(** [strings.Contains]: the substring stands somewhere in the string. *)
Lemma Contains_spec (s substr : string) :
  Contains s substr = true <-> exists pre post, s = pre +:+ substr +:+ post.
Proof.
  induction s as [|c s IH]; cbn [Contains].
  - rewrite orb_false_r, HasPrefix_spec. split.
    + intros [post H]. exists "", post. exact H.
    + intros (pre & post & H). destruct pre; [exists post; exact H | discriminate H].
  - rewrite orb_true_iff, HasPrefix_spec, IH. split.
    + intros [[post H]|(pre & post & ->)].
      * exists "", post. exact H.
      * exists (String c pre), post. reflexivity.
    + intros (pre & post & H). destruct pre as [|d pre].
      * left. exists post. exact H.
      * right. injection H as -> ->. exists pre, post. reflexivity.
Qed.

Lemma matchesFolder_eq (fileFolder targetFolder : option string) :
  matchesFolder fileFolder targetFolder = true <-> fileFolder = targetFolder.
Proof.
  destruct fileFolder as [f|], targetFolder as [t|]; simpl;
    try (split; [discriminate | congruence]); try tauto.
  rewrite bool_decide_eq_true. split; congruence.
Qed.

(** ** Stable sorting *)

Lemma insertStable_Permutation {A} (less : A -> A -> bool) (x : A) (l : list A) :
  Permutation (insertStable less x l) (x :: l).
Proof.
  induction l as [|y l IH]; simpl; [reflexivity|].
  destruct (less y x); [|reflexivity].
  rewrite IH. apply perm_swap.
Qed.

Lemma sort_SliceStable_Permutation {A} (less : A -> A -> bool) (l : list A) :
  Permutation (sort_SliceStable less l) l.
Proof.
  induction l as [|x l IH]; simpl; [reflexivity|].
  unfold sort_SliceStable in *. simpl.
  rewrite insertStable_Permutation. apply perm_skip, IH.
Qed.

Lemma sortEntries_Permutation ToLower sortField sortOrder (l : list filesystemEntry) :
  Permutation (sortEntries ToLower sortField sortOrder l) l.
Proof.
  unfold sortEntries. destruct (bool_decide _).
  - rewrite <- Permutation_rev. apply sort_SliceStable_Permutation.
  - apply sort_SliceStable_Permutation.
Qed.

(** ** Cursor and page *)

Lemma cursorStart_found (cursor : string) (l1 l2 : list filesystemEntry)
    (e : filesystemEntry) (idx : nat) :
  ID e = cursor -> (forall x, In x l1 -> ID x <> cursor) ->
  cursorStart cursor idx (l1 ++ e :: l2) = (idx + length l1 + 1)%nat.
Proof.
  intros He. revert idx. induction l1 as [|y l1 IH]; intros idx Hl1; simpl.
  - rewrite bool_decide_eq_true_2 by exact He. lia.
  - rewrite bool_decide_eq_false_2 by (apply Hl1; left; reflexivity).
    rewrite IH by (intros; apply Hl1; right; assumption). lia.
Qed.

Lemma cursorStart_missing (cursor : string) (l : list filesystemEntry) (idx : nat) :
  (forall x, In x l -> ID x <> cursor) -> cursorStart cursor idx l = 0%nat.
Proof.
  revert idx. induction l as [|y l IH]; intros idx Hl; simpl; [reflexivity|].
  rewrite bool_decide_eq_false_2 by (apply Hl; left; reflexivity).
  apply IH. intros; apply Hl; right; assumption.
Qed.

Lemma pageOf_after_cursor (l1 l2 : list filesystemEntry) (e : filesystemEntry)
    (cursor : string) (limit : Z) :
  cursor <> "" -> ID e = cursor -> (forall x, In x l1 -> ID x <> cursor) ->
  pageOf cursor limit (l1 ++ e :: l2) = pageOf "" limit l2.
Proof.
  intros Hc He Hl1. unfold pageOf.
  rewrite bool_decide_eq_false_2 by exact Hc.
  rewrite (bool_decide_eq_true_2 ("" = "")) by reflexivity. simpl negb. cbv iota.
  rewrite cursorStart_found by assumption.
  replace (l1 ++ e :: l2)%list with ((l1 ++ [e]) ++ l2)%list
    by (rewrite <- app_assoc; reflexivity).
  rewrite drop_app_length' by (rewrite length_app; simpl; lia).
  reflexivity.
Qed.

Lemma pageOf_unknown_cursor (l : list filesystemEntry) (cursor : string) (limit : Z) :
  (forall x, In x l -> ID x <> cursor) -> pageOf cursor limit l = pageOf "" limit l.
Proof.
  intros Hl. unfold pageOf.
  rewrite cursorStart_missing by exact Hl.
  rewrite (bool_decide_eq_true_2 ("" = "")) by reflexivity. simpl negb. cbv iota.
  destruct (negb (bool_decide (cursor = ""))); reflexivity.
Qed.

Lemma pageOf_more (l : list filesystemEntry) (limit : Z) :
  0 < limit <= 1000 -> limit < Z.of_nat (length l) ->
  exists next,
    pageOf "" limit l = Ok (next, take (Z.to_nat limit) l)
    /\ last (map ID (take (Z.to_nat limit) l)) = Some next.
Proof.
  intros Hlim Hlen. unfold pageOf. simpl. change (drop 0 l) with l.
  destruct (Z.leb_spec limit 0); [lia|].
  destruct (Z.ltb_spec 1000 limit); [lia|].
  destruct (Z.ltb_spec limit (Z.of_nat (length l))); [|lia].
  destruct (lookup_lt_is_Some_2 l (Z.to_nat (limit - 1)) ltac:(lia)) as [e He].
  rewrite He. simpl. eexists. split; [reflexivity|].
  rewrite last_lookup, length_map, length_take.
  replace (Init.Nat.pred (Z.to_nat limit `min` length l)) with (Z.to_nat (limit - 1)) by lia.
  rewrite list_lookup_fmap, lookup_take_lt by lia. rewrite He. reflexivity.
Qed.

Lemma pageOf_all (l : list filesystemEntry) (limit : Z) :
  0 < limit <= 1000 -> Z.of_nat (length l) <= limit -> pageOf "" limit l = Ok ("", l).
Proof.
  intros Hlim Hlen. unfold pageOf. simpl. change (drop 0 l) with l.
  destruct (Z.leb_spec limit 0); [lia|].
  destruct (Z.ltb_spec 1000 limit); [lia|].
  destruct (Z.ltb_spec limit (Z.of_nat (length l))); [lia|]. reflexivity.
Qed.

(** The entries of a page are entries of the list. *)
Lemma pageOf_In (l page : list filesystemEntry) (cursor next : string) (limit : Z) :
  pageOf cursor limit l = Ok (next, page) -> forall x, In x page -> In x l.
Proof.
  unfold pageOf. intros H x Hx.
  destruct (1000 <? _); [discriminate H|].
  destruct (_ <? _); injection H as _ <-.
  - apply list_elem_of_In in Hx. apply list_elem_of_In.
    eapply subseteq_drop. eapply subseteq_take. exact Hx.
  - apply list_elem_of_In in Hx. apply list_elem_of_In.
    eapply subseteq_drop. exact Hx.
Qed.

(** A page from the beginning with no next cursor holds the whole list, when
    no entry has the empty id. *)
Lemma pageOf_whole (l page : list filesystemEntry) (limit : Z) :
  (forall x, In x l -> ID x <> "") ->
  pageOf "" limit l = Ok ("", page) -> page = l.
Proof.
  unfold pageOf. simpl. change (drop 0 l) with l. intros Hid H.
  destruct (1000 <? _); [discriminate H|].
  destruct (_ <? _) eqn:E; [|injection H as <-; reflexivity].
  apply Z.ltb_lt in E.
  set (n := if limit <=? 0 then 100 else limit) in *.
  assert (0 < n) by (unfold n; destruct (Z.leb_spec limit 0); lia).
  destruct (lookup_lt_is_Some_2 l (Z.to_nat (n - 1)) ltac:(lia)) as [e He].
  rewrite He in H. simpl in H. injection H as Hid' _.
  exfalso. apply (Hid e); [|exact Hid'].
  apply list_elem_of_In. eapply list_elem_of_lookup_2. exact He.
Qed.
(** * Webhook delivery and retry core of [backend/server.js]

    A shallow embedding of the webhook system of the invoice backend:
    [sendWebhook], the 60-second retry job and the approval route
    [POST /invoices/:id/:phone/approve], over an explicit model of the
    table [client_smd.backend], of the outcomes of the effects the code
    awaits (file reads, [axios.post], [pool.query]) and of the log. *)

From Stdlib Require Import List String Ascii ZArith Lia Bool Arith.
Import ListNotations.
Local Open Scope string_scope.

(** ** The table [client_smd.backend]

    Only the columns the webhook system reads or writes are kept.  The
    table is not created by the code, so column types are taken from the
    values the code stores: ids and phone numbers are text, the other
    columns are nullable, [webhook_attempts] is an integer column which
    the SQL reads through [COALESCE] and [IS NULL]. *)

Record Row : Type := mkRow {
  id : string;
  phonenumber : string;
  dealer : option string;
  total : option string;
  status : option string;
  pdf_url : option string;
  webhook_status : option string;
  webhook_attempts : option Z
}.

Definition Table : Type := list Row.

(** *** SQL conditions: three-valued logic

    A comparison with NULL is NULL ([None]); [WHERE] keeps the rows whose
    condition is TRUE. *)

Definition sql_eq (x : option string) (lit : string) : option bool :=
  match x with
  | Some v => Some (String.eqb v lit)
  | None => None
  end.

Definition sql_lt (x : option Z) (n : Z) : option bool :=
  match x with
  | Some v => Some (Z.ltb v n)
  | None => None
  end.

Definition sql_is_null {A : Type} (x : option A) : option bool :=
  match x with
  | Some _ => Some false
  | None => Some true
  end.

Definition sql_and (a b : option bool) : option bool :=
  match a, b with
  | Some false, _ => Some false
  | _, Some false => Some false
  | Some true, Some true => Some true
  | _, _ => None
  end.

Definition sql_or (a b : option bool) : option bool :=
  match a, b with
  | Some true, _ => Some true
  | _, Some true => Some true
  | Some false, Some false => Some false
  | _, _ => None
  end.

Definition where_true (c : option bool) : bool :=
  match c with
  | Some true => true
  | _ => false
  end.

Definition coalesce (x : option Z) (d : Z) : Z :=
  match x with
  | Some v => v
  | None => d
  end.
(** [FAISSIndex.create_index] *)
Definition create_index (self : FAISSIndex) (embeddings : list Vector)
    (item_mapping : gmap Z Z) : Result unit * FAISSIndex :=
  let self := set_mappings self item_mapping (reverse_mapping item_mapping) in
  if String.eqb (index_type self) "flat" then
    match IndexFlatIP (embedding_dim self) with
    | Raise e => (Raise e, self)
    | Ok ix => add_embeddings (set_index self ix) embeddings
    end
  else if String.eqb (index_type self) "ivf" then
    let nlist := Z.min 100 (Z.of_nat (length embeddings) / 10) in
    match IndexFlatIP (embedding_dim self) with
    | Raise e => (Raise e, self)
    | Ok quantizer =>
        match IndexIVFPQ quantizer (embedding_dim self) nlist 8 8 with
        | Raise e => (Raise e, self)
        | Ok ix =>
            let self := set_index self ix in
            match index_train ix embeddings with
            | Raise e => (Raise e, self)
            | Ok ix' => add_embeddings (set_index self ix') embeddings
            end
        end
    end
  else if String.eqb (index_type self) "hnsw" then
    match IndexHNSWFlat (embedding_dim self) 32 with
    | Raise e => (Raise e, self)
    | Ok ix => add_embeddings (set_index self (hnsw_set_ef ix 200 100)) embeddings
    end
  else add_embeddings self embeddings.

(** The loop body shared by [search] and [batch_search]:
    [item_mapping.get(idx + 1, idx + 1)] when [idx < len(item_mapping)],
    and [-1] otherwise. *)
Definition translate_index (item_mapping : gmap Z Z) (idx : Z) : Z :=
  if bool_decide (idx < Z.of_nat (size item_mapping))
  then default (idx + 1) (item_mapping !! (idx + 1))
  else -1.

Definition translate_row (item_mapping : gmap Z Z) (row : list Z) : list Z :=
  translate_index item_mapping <$> row.

Definition not_initialised : Exn :=
  ValueError "Índice no inicializado. Llama a create_index() primero.".

(** [FAISSIndex.search]: the query is reshaped to a single row and the
    first row of each answer matrix is used. *)
Definition search (self : FAISSIndex) (query_embedding : Vector) (k : Z)
  : Result (list Z * list Q) :=
  match index self with
  | None => Raise not_initialised
  | Some ix =>
      match index_search ix [query_embedding] k with
      | Raise e => Raise e
      | Ok (scores, indices) =>
          match indices, scores with
          | irow :: _, srow :: _ =>
              Ok (translate_row (item_mapping self) irow, srow)
          | _, _ => Raise (IndexError "index 0 is out of bounds")
          end
      end
  end.

(** The [for i in range(len(indices))] loop of [batch_search];
    [scores[i]] raises when the score matrix has fewer rows. *)
Fixpoint batch_rows (item_mapping : gmap Z Z) (indices : list (list Z))
    (scores : list (list Q)) : Result (list (list Z * list Q)) :=
  match indices with
  | [] => Ok []
  | irow :: indices' =>
      match scores with
      | [] => Raise (IndexError "index out of bounds")
      | srow :: scores' =>
          match batch_rows item_mapping indices' scores' with
          | Raise e => Raise e
          | Ok rest => Ok ((translate_row item_mapping irow, srow) :: rest)
          end
      end
  end.
(** * BAOU notification monitor: a shallow embedding of [server.js]

    The development follows the source file top-down: the text utilities
    ([detectUrgency], [categorizeNotification], [generateNotificationId],
    [calculatePriority]), then the effectful core ([fetchNotifications],
    [loadPreviousNotifications], [saveNotifications],
    [sendEmailNotification], [monitorNotifications]) written in a small
    state monad over an explicit world (files, clock reads, event trace),
    and last [detectLanguage], the start-up validation and
    [startMonitoring].

    JavaScript strings are sequences of UTF-16 code units and are modelled
    as [list Z].  Host built-ins whose tables are not part of the
    repository ([String.prototype.toLowerCase], [Date] parsing and
    printing, [JSON.parse]/[JSON.stringify]) are section variables. *)

From Stdlib Require Import ZArith List Bool Lia String Ascii Decimal DecimalString.
From stdpp Require Import gmap.
Import ListNotations.

Local Open Scope Z_scope.

(** ** JavaScript strings *)

Module JS.

(** A string value: its UTF-16 code units, each in [0, 65536). *)
Definition jsstring := list Z.

(** An ASCII literal of the source, as code units. *)
Definition str (s : String.string) : jsstring :=
  List.map (fun a => Z.of_nat (nat_of_ascii a)) (list_ascii_of_string s).

(** [s.startsWith(k)], used to define [includes]. *)
Fixpoint startsWith (s k : jsstring) : bool :=
  match k, s with
  | [], _ => true
  | _ :: _, [] => false
  | a :: k', b :: s' => (a =? b) && startsWith s' k'
  end.

(** [s.includes(k)]: [k] occurs in [s] at some position. *)
Fixpoint includes (s k : jsstring) : bool :=
  startsWith s k ||
  match s with
  | [] => false
  | _ :: s' => includes s' k
  end.

(** What [toLowerCase] does to a code unit of an ASCII string. *)
Definition lower_unit (c : Z) : Z :=
  if (65 <=? c) && (c <=? 90) then c + 32 else c.

Definition is_ascii (c : Z) : bool := (0 <=? c) && (c <? 128).

(** The ASCII fragment of [toLowerCase], an instance of the host function
    on the strings it is applied to in the examples. *)
Definition asciiLowerCase (s : jsstring) : jsstring := List.map lower_unit s.

(** [String(n)] for an array length. *)
Fixpoint digits (u : Decimal.uint) : jsstring :=
  match u with
  | Nil => []
  | D0 u' => 48 :: digits u'
  | D1 u' => 49 :: digits u'
  | D2 u' => 50 :: digits u'
  | D3 u' => 51 :: digits u'
  | D4 u' => 52 :: digits u'
  | D5 u' => 53 :: digits u'
  | D6 u' => 54 :: digits u'
  | D7 u' => 55 :: digits u'
  | D8 u' => 56 :: digits u'
  | D9 u' => 57 :: digits u'
  end.

Definition numberToString (n : nat) : jsstring := digits (Nat.to_uint n).

End JS.

Import JS.

(** ** Data model *)

(** The values [categorizeNotification] can return. *)
Inductive Category :=
  EXAM | ASSIGNMENT | SCHEDULE | ANNOUNCEMENT | DEADLINE | OTHER.

Definition Category_eqb (a b : Category) : bool :=
  match a, b with
  | EXAM, EXAM | ASSIGNMENT, ASSIGNMENT | SCHEDULE, SCHEDULE
  | ANNOUNCEMENT, ANNOUNCEMENT | DEADLINE, DEADLINE | OTHER, OTHER => true
  | _, _ => false
  end.

#[global] Instance Category_eq_dec : EqDecision Category.
Proof. solve_decision. Defined.

(** The object literal built in [fetchNotifications]. *)
Record notification := {
  id : jsstring;
  text : jsstring;
  link : option jsstring;
  isNew : bool;
  isUrgent : bool;
  timestamp : jsstring;
  category : Category;
}.

(** ** Classifier *)

Definition urgentKeywords : list jsstring :=
  [ str "urgent"; str "immediate"; str "important"; str "deadline";
    str "today"; str "tomorrow"; str "asap"; str "emergency";
    str "critical"; str "required"; str "mandatory"; str "due";
    (* agatyani *) [2693; 2711; 2724; 2765; 2735; 2728; 2752];
    (* takidani *) [2724; 2750; 2709; 2752; 2726; 2728; 2752] ].

(** [Object.entries(categories)]: the keys in insertion order. *)
Definition categories : list (Category * list jsstring) :=
  [ (EXAM, [ str "exam"; str "examination"; str "test"; str "assessment";
             [2730; 2736; 2752; 2709; 2765; 2743; 2750] ]);
    (ASSIGNMENT, [ str "assignment"; str "homework"; str "submission";
                   [2744; 2765; 2741; 2750; 2727; 2765; 2735; 2750; 2735] ]);
    (SCHEDULE, [ str "schedule"; str "timetable"; str "dates";
                 [2744; 2734; 2735; 2730; 2724; 2765; 2736; 2709] ]);
    (ANNOUNCEMENT, [ str "announcement"; str "notice"; str "circular";
                     [2744; 2754; 2714; 2728; 2750] ]);
    (DEADLINE, [ str "last date"; str "deadline"; str "due date";
                 [2693; 2690; 2724; 2751; 2734; 32;
                  2724; 2750; 2736; 2752; 2710] ]) ].

Section Classifier.

(** The host's [String.prototype.toLowerCase]. *)
Variable toLowerCase : jsstring -> jsstring.

(** [keyword] occurs in [text], ignoring case, at any position. *)
Definition occursIn (keyword text : jsstring) : Prop :=
  exists before after,
    toLowerCase text = before ++ toLowerCase keyword ++ after.

(** Some keyword of the set occurs in [text]. *)
Definition anyOccursIn (keywords : list jsstring) (text : jsstring) : Prop :=
  exists keyword, In keyword keywords /\ occursIn keyword text.

(** [keywords.some(keyword => text.toLowerCase().includes(keyword.toLowerCase()))] *)
Definition someKeyword (text : jsstring) (keywords : list jsstring) : bool :=
  existsb (fun keyword => includes (toLowerCase text) (toLowerCase keyword))
          keywords.

Definition detectUrgency (text : jsstring) : bool :=
  someKeyword text urgentKeywords.

(** The [for ... of] loop with its early [return]. *)
Fixpoint categorizeLoop (entries : list (Category * list jsstring))
         (text : jsstring) : Category :=
  match entries with
  | [] => OTHER
  | (cat, keywords) :: rest =>
      if someKeyword text keywords then cat else categorizeLoop rest text
  end.

Definition categorizeNotification (text : jsstring) : Category :=
  categorizeLoop categories text.

Definition calculatePriority (n : notification) : Z :=
  let score := 0 in
  let score := if isUrgent n then score + 2 else score in
  let score := if isNew n then score + 1 else score in
  let score := if Category_eqb (category n) DEADLINE then score + 1 else score in
  let score :=
    if includes (toLowerCase (text n)) (str "important")
    then score + 1 else score in
  Z.min 5 score.

End Classifier.

(** ** Fingerprinting *)

Definition isHighSurrogate (c : Z) : bool := (55296 <=? c) && (c <=? 56319).
Definition isLowSurrogate (c : Z) : bool := (56320 <=? c) && (c <=? 57343).

(** The UTF-8 bytes of one code point. *)
Definition utf8 (cp : Z) : list Z :=
  if cp <? 128 then [cp]
  else if cp <? 2048 then
    [Z.lor 192 (Z.shiftr cp 6); Z.lor 128 (Z.land cp 63)]
  else if cp <? 65536 then
    [Z.lor 224 (Z.shiftr cp 12); Z.lor 128 (Z.land (Z.shiftr cp 6) 63);
     Z.lor 128 (Z.land cp 63)]
  else
    [Z.lor 240 (Z.shiftr cp 18); Z.lor 128 (Z.land (Z.shiftr cp 12) 63);
     Z.lor 128 (Z.land (Z.shiftr cp 6) 63); Z.lor 128 (Z.land cp 63)].

(** U+FFFD, written for a surrogate without its partner. *)
Definition replacement : list Z := [239; 191; 189].

(** [Buffer.from(s)]: the UTF-8 encoding of a string. *)
Fixpoint Buffer_from (s : jsstring) : list Z :=
  match s with
  | [] => []
  | c :: rest =>
      if isHighSurrogate c then
        match rest with
        | d :: rest' =>
            if isLowSurrogate d
            then utf8 (65536 + (c - 55296) * 1024 + (d - 56320))
                   ++ Buffer_from rest'
            else replacement ++ Buffer_from rest
        | [] => replacement
        end
      else if isLowSurrogate c then replacement ++ Buffer_from rest
      else utf8 c ++ Buffer_from rest
  end.
(** [ToBoolean] *)
Definition truthy (v : value) : bool :=
  match v with
  | VUndefined | VNull => false
  | VBool b => b
  | VNum n => negb (String.eqb n "0" || String.eqb n "NaN")
  | VStr s => negb (String.eqb s EmptyString)
  | VRef _ => true
  end.

(** Code that reads and writes a state [S] and may throw: the state is kept
    up to the point of the throw. *)
Definition M (S A : Type) : Type := S -> completion A * S.

Definition ret {S A} (a : A) : M S A := fun s => (Normal a, s).
Definition throw {S A} (e : exn) : M S A := fun s => (Throw e, s).
Definition bind {S A B} (c : M S A) (k : A -> M S B) : M S B :=
  fun s =>
    match c s with
    | (Normal a, s') => k a s'
    | (Throw e, s') => (Throw e, s')
    end.

Notation "'do' x <- c ; k" := (bind c (fun x => k))
  (at level 10, x name, c at level 100, k at level 200).
Notation "c ;; k" := (bind c (fun _ => k))
  (at level 100, k at level 200, right associativity).

Definition get_state {S} : M S S := fun s => (Normal s, s).
Definition modify {S} (f : S -> S) : M S unit := fun s => (Normal tt, f s).
Definition lift_completion {S A} (c : completion A) : M S A := fun s => (c, s).

(** [array.forEach(f)] *)
Fixpoint forEach {S A} (l : list A) (f : A -> M S unit) : M S unit :=
  match l with
  | [] => ret tt
  | x :: rest => f x ;; forEach rest f
  end.

(** [new Object] / an array literal: the object is stored at an address not
    in use. *)
Definition alloc (o : object) : M heap loc :=
  fun h => let l := fresh (dom h) in (Normal l, <[l := o]> h).

(** The element of an array under the property name [k], if [k] is the
    rendering of one of its indices. *)
Fixpoint element_named (k : string) (i : N) (elems : list value) : option value :=
  match elems with
  | [] => None
  | e :: rest => if String.eqb (pretty i) k then Some e else element_named k (N.succ i) rest
  end.

(** The data property an object has of its own under [k]. *)
Definition own_property (o : object) (k : string) : option value :=
  match o with
  | OPlain fields | ODerived _ fields => fields !! k
  | OArray elems =>
      if String.eqb k "length" then Some (VNum (pretty (N.of_nat (length elems))))
      else element_named k 0%N elems
  end.

(** Where the search for the property [k] ends, from the object at [l]
    along the prototypes: at a data property, or without one at
    [Object.prototype], at [Array.prototype] or at [null].  [depth] bounds
    the number of prototypes; the engine keeps them from forming a cycle. *)
Inductive chain_end :=
| Found (v : value)
| EndsAtObject
| EndsAtArray
| EndsAtNull.
(** * Access-Unlocked: facility store, proximity search and OSM ingestion

    A shallow embedding of the backend services of the repository

    - [src/types]                      the data model,
    - [src/services/osmService.ts]     rate gate, fetch, tag normaliser, import,
    - [src/services/facilityService.ts] the store operations (SQL over PostGIS),
    - [src/routes/facilities.ts]       the [/nearby] and [/:id] entry points,
    - [src/routes/osm.ts]              the [/osm/import] and [/osm/sync] entry points,
    - [scripts/init-db.sql]            the schema the store operations run on,

    followed by the properties of the specification stated against it.

    Conventions.  JavaScript strings are [string]s, one [ascii] per character.
    Finite JavaScript numbers are exact rationals ([Q], the rounding of
    doubles is not modelled); [NaN] and the infinities are explicit where the
    code can produce them.  [Record<string, string>] objects are
    [gmap string string].  An optional field ([x?: T]) or a nullable column is
    an [option].  A function that can throw returns a sum, the error on the
    left.  Asynchronous functions are run to completion in state-passing
    style, except for the rate gate, whose interleavings are modelled by an
    explicit scheduler.  What the environment decides (the provider's
    answers, generated ids, timestamps, PostGIS's distance) is a [Variable]
    of the section that uses it. *)

From Stdlib Require Import ZArith QArith Qabs String Ascii List Lia Sorted.
From Stdlib Require Qcanon.
From stdpp Require Import base gmap strings list pretty.

Open Scope string_scope.
Open Scope Z_scope.

(* ================================================================== *)
(** * JavaScript values *)
(* ================================================================== *)

Module JS.

(** A [number]: [NaN], an infinity, or a finite value. *)
Inductive number : Type :=
| NaN
| Infinity (negative : bool)
| Num (q : Q).

(** [a < b]: false as soon as an operand is [NaN]. *)
Definition lt (a b : number) : bool :=
  match a, b with
  | NaN, _ | _, NaN => false
  | Infinity true, Infinity true => false
  | Infinity true, _ => true
  | _, Infinity true => false
  | Infinity false, _ => false
  | _, Infinity false => true
  | Num x, Num y => negb (Qle_bool y x)
  end.

Definition isNaN (a : number) : bool :=
  match a with
  | NaN => true
  | _ => false
  end.

(** [a || b] on numbers: [NaN] and zero are falsy. *)
Definition or_number (a : option number) (b : number) : number :=
  match a with
  | Some (Num q) => if Qeq_bool q 0 then b else Num q
  | Some (Infinity s) => Infinity s
  | Some NaN | None => b
  end.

### The task
For every line in the data above that holds "isNew", return the line itself.

### Response area
  isNew : bool;
  let score := if isNew n then score + 1 else score in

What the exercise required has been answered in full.